[Saved entries]
(** Calls that neither send, queue nor open a session *)
Definition calm (o : Server.server_op) : Prop :=
  match o with Server.Send _ | Server.TryEnqueue _ | Server.Acquire _ _ _ _ => False | _ => True end.
Lemma calm_effect o w x w' :
  calm o → effect i o w x w' →
  taken w' = taken w ∧ sent w' = sent w ∧ session_key w' = session_key w.
Proof.
  destruct o; simpl; try done; intros _ He; destruct_and?; try (by subst).
  by destruct He as [->|[_ ->]].
Qed.
Lemma quiet_guarantee s s' :
  edge s' = edge s → taken (service s') = taken (service s) → sent (service s') = sent (service s) →
  (∀ j, j ≠ i → session_key (service s') !! j = session_key (service s) !! j) → guarantee i s s'.
Proof.
  intros Ha Ht Hs Hk [[Htk Hgap Hsent] Hf]. split_and!.
  - split; [split|]; unfold heard, queued_through; rewrite ?Ha, ?Ht, ?Hs; done.
  - split; by rewrite ?Ha, ?Hs, ?Ht.
  - done.
Qed.
Lemma calm_step o s x s' : calm o → site_effect i o s x s' →
  guarantee i s s' ∧ session_key (service s') = session_key (service s) ∧ edge s' = edge s ∧
  taken (service s') = taken (service s).
Proof.
  intros Hc (Ha & He & _). destruct (calm_effect _ _ _ _ Hc He) as (? & ? & Hk).
  split_and!; [|done..]. apply quiet_guarantee; try done. intros j _. by rewrite Hk.
Qed.

(** Stable facts of a handler: kept by the surroundings and by its calm calls *)
Record kept (P : site → Prop) : Prop := {
  kept_ginv : ∀ s, P s → ginv s;
  kept_rely : ∀ s s', rely i s s' → P s → P s';
  kept_calm : ∀ s s', ginv s' → edge s' = edge s → session_key (service s') = session_key (service s) →
    (∀ b, b ∈ taken (service s) → b ∈ taken (service s')) → P s → P s'
}.
Lemma kept_serving key : kept (serving key).
Proof. split; [by intros s []|intros; by eapply serving_stable|]. intros s s' Hg _ Hk _ [_ ?]. split; [done|by rewrite Hk]. Qed.
Lemma kept_received key batch : kept (received key batch).
Proof.
  split; [by intros s [[]]|intros; by eapply received_stable|]. intros s s' Hg Ha Hk _ ([_ Hs] & ? & Hb).
  split; [split; [done|by rewrite Hk]|by rewrite Ha].
Qed.
Lemma kept_ready key batch p : kept (ready key batch p).
Proof.
  split; [by intros s [[[]]]|intros; by eapply ready_stable|]. intros s s' Hg Ha Hk Ht (Hr & ? & ? & Hq).
  split; [by eapply (kept_calm _ (kept_received key batch)); [..|exact Hr]|]. split_and!; [done..|].
  intros Hc. eapply queued_through_mono; [done|auto].
Qed.
Lemma wp_calm {A} P o (k : Server.server_ans o → prog Server.server_ans A) Q s :
  kept P → calm o → P s → (∀ x s s', P s → watched o s x s' → P s' → WP (k x) Q s') → WP (Server.srv o ≫= k) Q s.
Proof.
  intros HP Hc Hs Hk. apply (wp_vis (ans := Server.server_ans)). intros s1 x s2 Hr He.
  pose proof (kept_rely _ HP _ _ Hr Hs) as Hs1. destruct (calm_step _ _ _ _ Hc (proj1 He)) as (Hg & Hsk & Ha & Ht).
  split; [done|]. apply (Hk x s1); [done..|]. apply (kept_calm _ HP s1); [|done|done|by rewrite Ht|done].
  by apply Hg, (kept_ginv _ HP).
Qed.
Lemma wp_done {A} P (a : A) s : kept P → P s → WP (Ret a) (λ _, P) s.
Proof. intros HP Hs. apply wp_ret. intros s' Hr. by eapply kept_rely. Qed.
(** Sending a frame whose rejections are honest if it goes to the agent *)
Lemma wp_tell P key f s :
  kept P → (∀ s, P s → session_key (service s) !! i = Some key) →
  (∀ s, P s → key = cluster → honest (wire (edge s)) f) →
  P s → WP (Server.srv (Server.Send f)) (λ _, P) s.
Proof.
  intros HP Hkey Hh Hs. simpl. intros s1 x s2 Hr [(Ha & Hw & _) _]. pose proof (kept_rely _ HP _ _ Hr Hs) as Hs1.
  assert (guarantee i s1 s2) as Hg.
  { intros [[Htk Hgap Hsent] Hf]. split_and!.
    - split; [split|]; rewrite ?Ha, ?Hw; simpl; [exact Htk|exact Hgap|..].
      + intros g Hg. unfold heard in Hg. simpl in Hg. apply elem_of_app in Hg as [Hg|Hg]; [by apply Hsent|].
        apply list_elem_of_singleton in Hg. injection Hg as Hg ->. rewrite (Hkey _ Hs1) in Hg. injection Hg as <-. by apply Hh.
      + eapply fair_heard; [|exact Hf]. intros y Hy. apply elem_of_app. by left.
    - split; rewrite ?Ha, ?Hw; simpl; try done. intros y Hy. apply elem_of_app. by left.
    - by rewrite Hw. }
  split; [done|]. intros s3 Hr3. eapply kept_rely; [done|exact Hr3|].
  apply (kept_calm _ HP s1); [by apply Hg, (kept_ginv _ HP)|done|by rewrite Hw|by rewrite Hw|done].
Qed.
(** ** Query windows *)

(** An accepted query names a tenant and covers at least one hour between two
    whole hours, the hour before the current one by default; accepting it once
    more changes nothing. *)
Lemma query_window q now q' :
  normalizeQuery q now = Ok q' →
  Q_TenantID q' ≠ ""%string ∧ Q_TenantID q' = TrimSpace (Q_TenantID q) ∧
  Q_Start q' mod Hour = 0 ∧ Q_End q' mod Hour = 0 ∧ Q_Start q' + Hour ≤ Q_End q' ∧
  normalizeQuery q' now = Ok q'.
Proof.
  unfold normalizeQuery. destruct (String.eqb_spec (TrimSpace (Q_TenantID q)) ""); [done|].
  set (end_ := if IsZero (Q_End q) then Truncate now Hour else Q_End q).
  set (start := if IsZero (Q_Start q) then end_ - Hour else Q_Start q).
  destruct (Z.ltb_spec start end_) as [Hlt|]; [|done]. cbn [negb].
  destruct (Z.eqb_spec start (Truncate start Hour)) as [Hs|]; [|done].
  destruct (Z.eqb_spec end_ (Truncate end_ Hour)) as [He|]; [|done]. cbn [negb orb].
  intros [= <-]. simpl. rewrite !StringFacts.TrimSpace_idemp.
  assert (start mod Hour = 0 ∧ end_ mod Hour = 0) as [Hs0 He0].
  { unfold Truncate in Hs, He. change (Hour <=? 0) with false in *. cbn iota in *. lia. }
  split_and!; try done.
  - apply Z.mod_divide in Hs0 as [a ->], He0 as [b ->]; [|done..]. change Hour with 3600000000000 in *. nia.
  - destruct (String.eqb_spec (TrimSpace (Q_TenantID q)) ""); [done|].
    assert ((if IsZero end_ then Truncate now Hour else end_) = end_) as ->.
    { unfold IsZero in *. destruct (Z.eqb_spec end_ 0) as [H0|]; [|done]. unfold end_ in H0 |- *.
      destruct (Z.eqb_spec (Q_End q) 0); [done|congruence]. }
    assert ((if IsZero start then end_ - Hour else start) = start) as ->.
    { unfold IsZero in *. destruct (Z.eqb_spec start 0) as [H0|]; [|done]. unfold start in H0 |- *.
      destruct (Z.eqb_spec (Q_Start q) 0); [done|congruence]. }
    destruct (Z.ltb_spec start end_); [|lia]. cbn [negb].
    destruct (Z.eqb_spec start (Truncate start Hour)); [|done].
    by destruct (Z.eqb_spec end_ (Truncate end_ Hour)).
Qed.
Lemma query_window_witness :
  let q := {| Q_TenantID := " t "; Q_ClusterID := ""; Q_Start := 0; Q_End := 0 |} in
  ∃ q', normalizeQuery q (unix_epoch + 90 * Minute) = Ok q' ∧ Q_Start q' mod Hour = 0.
Proof.
  eexists. split; [vm_compute; reflexivity|].
  eapply (query_window {| Q_TenantID := " t "; Q_ClusterID := ""; Q_Start := 0; Q_End := 0 |}
    (unix_epoch + 90 * Minute)). vm_compute. reflexivity.
Defined.

End Allocation.
(** A backend that checks at most the gateway's own secret and signing key. *)
Record trusts (config : Config) (Getenv : string → string) : Prop := {
  trusts_secret : TrimSpace (Getenv "TRUSTED_GATEWAY_SECRET") ∈ [EmptyString; BackendSharedSecret config];
  trusts_key : TrimSpace (Getenv "TRUSTED_GATEWAY_SIGNING_KEY") ∈ [EmptyString; BackendSigningKey config]
}.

→ **ABOUT THIS EXERCISE**
Give back exactly the lines above starting at the line where "Lemma calm_effect o" appears and ending at the line where "split; [by intros s [[]]|intros;" appears, both included, with no other lines.

→ **FINISHED EXERCISE**
Lemma calm_effect o w x w' :
  calm o → effect i o w x w' →
  taken w' = taken w ∧ sent w' = sent w ∧ session_key w' = session_key w.
Proof.
  destruct o; simpl; try done; intros _ He; destruct_and?; try (by subst).
  by destruct He as [->|[_ ->]].
Qed.
Lemma quiet_guarantee s s' :
  edge s' = edge s → taken (service s') = taken (service s) → sent (service s') = sent (service s) →
  (∀ j, j ≠ i → session_key (service s') !! j = session_key (service s) !! j) → guarantee i s s'.
Proof.
  intros Ha Ht Hs Hk [[Htk Hgap Hsent] Hf]. split_and!.
  - split; [split|]; unfold heard, queued_through; rewrite ?Ha, ?Ht, ?Hs; done.
  - split; by rewrite ?Ha, ?Hs, ?Ht.
  - done.
Qed.
Lemma calm_step o s x s' : calm o → site_effect i o s x s' →
  guarantee i s s' ∧ session_key (service s') = session_key (service s) ∧ edge s' = edge s ∧
  taken (service s') = taken (service s).
Proof.
  intros Hc (Ha & He & _). destruct (calm_effect _ _ _ _ Hc He) as (? & ? & Hk).
  split_and!; [|done..]. apply quiet_guarantee; try done. intros j _. by rewrite Hk.
Qed.

(** Stable facts of a handler: kept by the surroundings and by its calm calls *)
Record kept (P : site → Prop) : Prop := {
  kept_ginv : ∀ s, P s → ginv s;
  kept_rely : ∀ s s', rely i s s' → P s → P s';
  kept_calm : ∀ s s', ginv s' → edge s' = edge s → session_key (service s') = session_key (service s) →
    (∀ b, b ∈ taken (service s) → b ∈ taken (service s')) → P s → P s'
}.
Lemma kept_serving key : kept (serving key).
Proof. split; [by intros s []|intros; by eapply serving_stable|]. intros s s' Hg _ Hk _ [_ ?]. split; [done|by rewrite Hk]. Qed.
Lemma kept_received key batch : kept (received key batch).
Proof.
  split; [by intros s [[]]|intros; by eapply received_stable|]. intros s s' Hg Ha Hk _ ([_ Hs] & ? & Hb).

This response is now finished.